Everything from the top of the data below through the line with "From S2P Require Import ChangeEffects" should be duplicated exactly, and nothing past it.

=== Begin Enclosure ===

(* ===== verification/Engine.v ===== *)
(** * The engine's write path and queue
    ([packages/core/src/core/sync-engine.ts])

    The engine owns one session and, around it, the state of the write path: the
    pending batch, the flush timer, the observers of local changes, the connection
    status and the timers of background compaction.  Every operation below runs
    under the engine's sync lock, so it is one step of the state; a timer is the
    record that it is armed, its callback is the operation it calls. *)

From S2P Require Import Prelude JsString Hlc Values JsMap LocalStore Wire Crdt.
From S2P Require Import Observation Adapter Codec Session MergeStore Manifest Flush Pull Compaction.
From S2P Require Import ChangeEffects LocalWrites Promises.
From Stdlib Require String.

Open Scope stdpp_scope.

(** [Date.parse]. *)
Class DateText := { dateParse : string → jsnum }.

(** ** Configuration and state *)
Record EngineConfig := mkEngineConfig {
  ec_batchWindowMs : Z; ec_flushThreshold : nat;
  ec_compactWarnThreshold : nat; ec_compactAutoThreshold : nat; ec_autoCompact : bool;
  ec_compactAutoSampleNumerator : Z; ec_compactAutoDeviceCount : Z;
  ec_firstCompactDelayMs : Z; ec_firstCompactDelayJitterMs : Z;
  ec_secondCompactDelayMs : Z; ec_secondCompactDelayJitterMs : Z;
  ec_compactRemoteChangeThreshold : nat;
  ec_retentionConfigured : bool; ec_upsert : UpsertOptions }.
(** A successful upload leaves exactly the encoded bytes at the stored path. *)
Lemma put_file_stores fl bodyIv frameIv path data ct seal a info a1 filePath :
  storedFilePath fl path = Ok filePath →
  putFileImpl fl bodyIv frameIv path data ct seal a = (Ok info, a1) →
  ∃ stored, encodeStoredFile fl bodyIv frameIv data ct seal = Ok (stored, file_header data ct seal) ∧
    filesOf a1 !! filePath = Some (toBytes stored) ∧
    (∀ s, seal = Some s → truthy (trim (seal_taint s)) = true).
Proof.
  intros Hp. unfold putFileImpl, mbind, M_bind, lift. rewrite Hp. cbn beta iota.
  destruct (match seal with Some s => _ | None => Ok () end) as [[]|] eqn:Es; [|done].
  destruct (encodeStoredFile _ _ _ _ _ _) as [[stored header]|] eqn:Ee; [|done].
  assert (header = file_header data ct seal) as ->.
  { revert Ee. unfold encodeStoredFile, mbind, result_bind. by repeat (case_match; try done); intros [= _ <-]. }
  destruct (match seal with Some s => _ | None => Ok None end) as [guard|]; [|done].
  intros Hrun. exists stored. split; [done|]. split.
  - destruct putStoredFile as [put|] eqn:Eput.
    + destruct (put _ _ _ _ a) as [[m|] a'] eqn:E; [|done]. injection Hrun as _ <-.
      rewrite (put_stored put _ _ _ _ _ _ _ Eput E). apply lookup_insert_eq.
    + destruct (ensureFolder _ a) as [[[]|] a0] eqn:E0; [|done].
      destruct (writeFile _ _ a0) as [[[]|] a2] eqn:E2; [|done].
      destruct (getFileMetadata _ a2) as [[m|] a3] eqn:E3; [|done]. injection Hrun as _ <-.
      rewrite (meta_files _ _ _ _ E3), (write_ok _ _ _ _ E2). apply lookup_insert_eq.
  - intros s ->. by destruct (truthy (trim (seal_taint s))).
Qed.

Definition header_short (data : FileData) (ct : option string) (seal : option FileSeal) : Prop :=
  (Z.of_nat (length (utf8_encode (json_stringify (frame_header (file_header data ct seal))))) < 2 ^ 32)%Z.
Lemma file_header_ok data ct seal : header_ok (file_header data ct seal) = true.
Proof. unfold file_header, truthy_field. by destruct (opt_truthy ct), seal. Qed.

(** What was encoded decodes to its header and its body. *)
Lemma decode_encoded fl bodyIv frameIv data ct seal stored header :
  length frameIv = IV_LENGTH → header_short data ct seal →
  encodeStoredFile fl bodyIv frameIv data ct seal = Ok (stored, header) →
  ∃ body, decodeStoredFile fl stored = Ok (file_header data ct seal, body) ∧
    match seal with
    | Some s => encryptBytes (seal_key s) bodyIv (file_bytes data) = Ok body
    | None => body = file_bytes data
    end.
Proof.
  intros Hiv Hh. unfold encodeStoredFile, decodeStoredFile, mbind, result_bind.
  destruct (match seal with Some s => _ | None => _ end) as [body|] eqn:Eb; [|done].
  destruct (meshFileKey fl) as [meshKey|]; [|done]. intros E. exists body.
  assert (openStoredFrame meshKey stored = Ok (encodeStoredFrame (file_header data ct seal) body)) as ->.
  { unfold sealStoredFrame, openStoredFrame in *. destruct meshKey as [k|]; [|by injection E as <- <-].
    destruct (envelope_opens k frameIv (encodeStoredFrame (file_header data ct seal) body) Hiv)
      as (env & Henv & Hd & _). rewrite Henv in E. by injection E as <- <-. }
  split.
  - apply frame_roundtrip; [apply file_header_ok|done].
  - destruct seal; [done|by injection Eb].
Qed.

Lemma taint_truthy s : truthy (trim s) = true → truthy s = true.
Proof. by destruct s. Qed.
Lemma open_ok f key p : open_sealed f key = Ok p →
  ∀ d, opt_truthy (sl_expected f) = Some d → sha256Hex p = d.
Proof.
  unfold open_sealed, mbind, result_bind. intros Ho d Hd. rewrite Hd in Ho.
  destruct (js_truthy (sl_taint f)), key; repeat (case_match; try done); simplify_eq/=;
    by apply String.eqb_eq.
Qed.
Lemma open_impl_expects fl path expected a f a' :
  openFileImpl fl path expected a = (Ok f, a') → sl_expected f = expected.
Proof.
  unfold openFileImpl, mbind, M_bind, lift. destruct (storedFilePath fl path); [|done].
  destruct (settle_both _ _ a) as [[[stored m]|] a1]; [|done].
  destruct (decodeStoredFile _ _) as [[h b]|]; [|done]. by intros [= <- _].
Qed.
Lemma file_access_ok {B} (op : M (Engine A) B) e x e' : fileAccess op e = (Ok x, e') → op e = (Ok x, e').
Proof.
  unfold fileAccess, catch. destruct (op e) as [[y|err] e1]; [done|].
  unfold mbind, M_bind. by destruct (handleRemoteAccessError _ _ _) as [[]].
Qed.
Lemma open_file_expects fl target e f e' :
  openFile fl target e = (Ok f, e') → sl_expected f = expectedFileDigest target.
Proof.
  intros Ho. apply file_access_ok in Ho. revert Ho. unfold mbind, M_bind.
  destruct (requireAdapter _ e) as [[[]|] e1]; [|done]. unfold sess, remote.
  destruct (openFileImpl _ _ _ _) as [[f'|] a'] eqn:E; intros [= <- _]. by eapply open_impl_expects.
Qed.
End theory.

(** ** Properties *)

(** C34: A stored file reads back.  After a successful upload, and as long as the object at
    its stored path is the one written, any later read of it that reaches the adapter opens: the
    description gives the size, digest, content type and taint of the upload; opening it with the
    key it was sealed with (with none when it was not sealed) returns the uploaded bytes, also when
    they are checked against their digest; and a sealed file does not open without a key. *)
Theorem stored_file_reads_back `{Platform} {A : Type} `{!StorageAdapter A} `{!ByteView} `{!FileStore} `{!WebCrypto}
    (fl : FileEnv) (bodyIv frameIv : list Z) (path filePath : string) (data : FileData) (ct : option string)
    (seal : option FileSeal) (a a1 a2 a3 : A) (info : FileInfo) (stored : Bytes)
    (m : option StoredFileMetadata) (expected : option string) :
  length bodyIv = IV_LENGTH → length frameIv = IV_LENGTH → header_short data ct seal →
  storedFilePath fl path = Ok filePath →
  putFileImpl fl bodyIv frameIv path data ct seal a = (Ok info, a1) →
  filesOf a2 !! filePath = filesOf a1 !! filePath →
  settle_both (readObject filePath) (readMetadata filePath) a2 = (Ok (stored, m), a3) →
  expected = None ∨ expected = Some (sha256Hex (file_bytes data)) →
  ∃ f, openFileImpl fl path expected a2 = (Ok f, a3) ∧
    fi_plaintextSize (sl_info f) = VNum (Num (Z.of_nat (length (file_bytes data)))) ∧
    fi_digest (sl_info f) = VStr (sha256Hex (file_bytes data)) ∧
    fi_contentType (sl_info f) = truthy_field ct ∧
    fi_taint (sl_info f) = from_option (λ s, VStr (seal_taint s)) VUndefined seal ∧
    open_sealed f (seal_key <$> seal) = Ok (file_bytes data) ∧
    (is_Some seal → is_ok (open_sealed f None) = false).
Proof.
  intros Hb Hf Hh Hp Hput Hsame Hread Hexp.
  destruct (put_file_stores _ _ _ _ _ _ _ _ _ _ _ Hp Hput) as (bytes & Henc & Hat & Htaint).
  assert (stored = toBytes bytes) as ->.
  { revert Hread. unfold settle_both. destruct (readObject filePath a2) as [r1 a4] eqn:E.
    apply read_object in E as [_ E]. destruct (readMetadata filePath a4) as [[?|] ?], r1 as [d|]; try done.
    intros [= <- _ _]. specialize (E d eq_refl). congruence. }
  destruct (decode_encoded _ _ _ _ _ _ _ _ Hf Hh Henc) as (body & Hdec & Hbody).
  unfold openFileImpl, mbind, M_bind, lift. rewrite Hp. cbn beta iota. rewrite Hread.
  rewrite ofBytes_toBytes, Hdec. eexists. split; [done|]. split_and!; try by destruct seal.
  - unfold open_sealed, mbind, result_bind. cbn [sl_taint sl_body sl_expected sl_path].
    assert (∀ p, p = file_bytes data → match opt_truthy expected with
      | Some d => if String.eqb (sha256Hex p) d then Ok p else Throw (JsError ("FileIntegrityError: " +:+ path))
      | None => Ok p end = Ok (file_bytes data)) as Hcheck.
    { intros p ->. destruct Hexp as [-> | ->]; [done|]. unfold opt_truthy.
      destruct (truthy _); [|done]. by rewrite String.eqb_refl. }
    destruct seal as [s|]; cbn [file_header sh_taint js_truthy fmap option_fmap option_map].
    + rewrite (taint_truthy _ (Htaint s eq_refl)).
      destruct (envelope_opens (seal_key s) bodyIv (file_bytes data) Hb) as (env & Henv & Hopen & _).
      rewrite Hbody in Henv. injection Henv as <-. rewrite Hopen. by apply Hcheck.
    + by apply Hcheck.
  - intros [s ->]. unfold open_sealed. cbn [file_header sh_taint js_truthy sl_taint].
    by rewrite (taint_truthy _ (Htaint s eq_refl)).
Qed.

=== End Enclosure ===

> **Result below**
(* ===== verification/Engine.v ===== *)
(** * The engine's write path and queue
    ([packages/core/src/core/sync-engine.ts])

    The engine owns one session and, around it, the state of the write path: the
    pending batch, the flush timer, the observers of local changes, the connection
    status and the timers of background compaction.  Every operation below runs
    under the engine's sync lock, so it is one step of the state; a timer is the
    record that it is armed, its callback is the operation it calls. *)

From S2P Require Import Prelude JsString Hlc Values JsMap LocalStore Wire Crdt.
From S2P Require Import Observation Adapter Codec Session MergeStore Manifest Flush Pull Compaction.
From S2P Require Import ChangeEffects LocalWrites Promises.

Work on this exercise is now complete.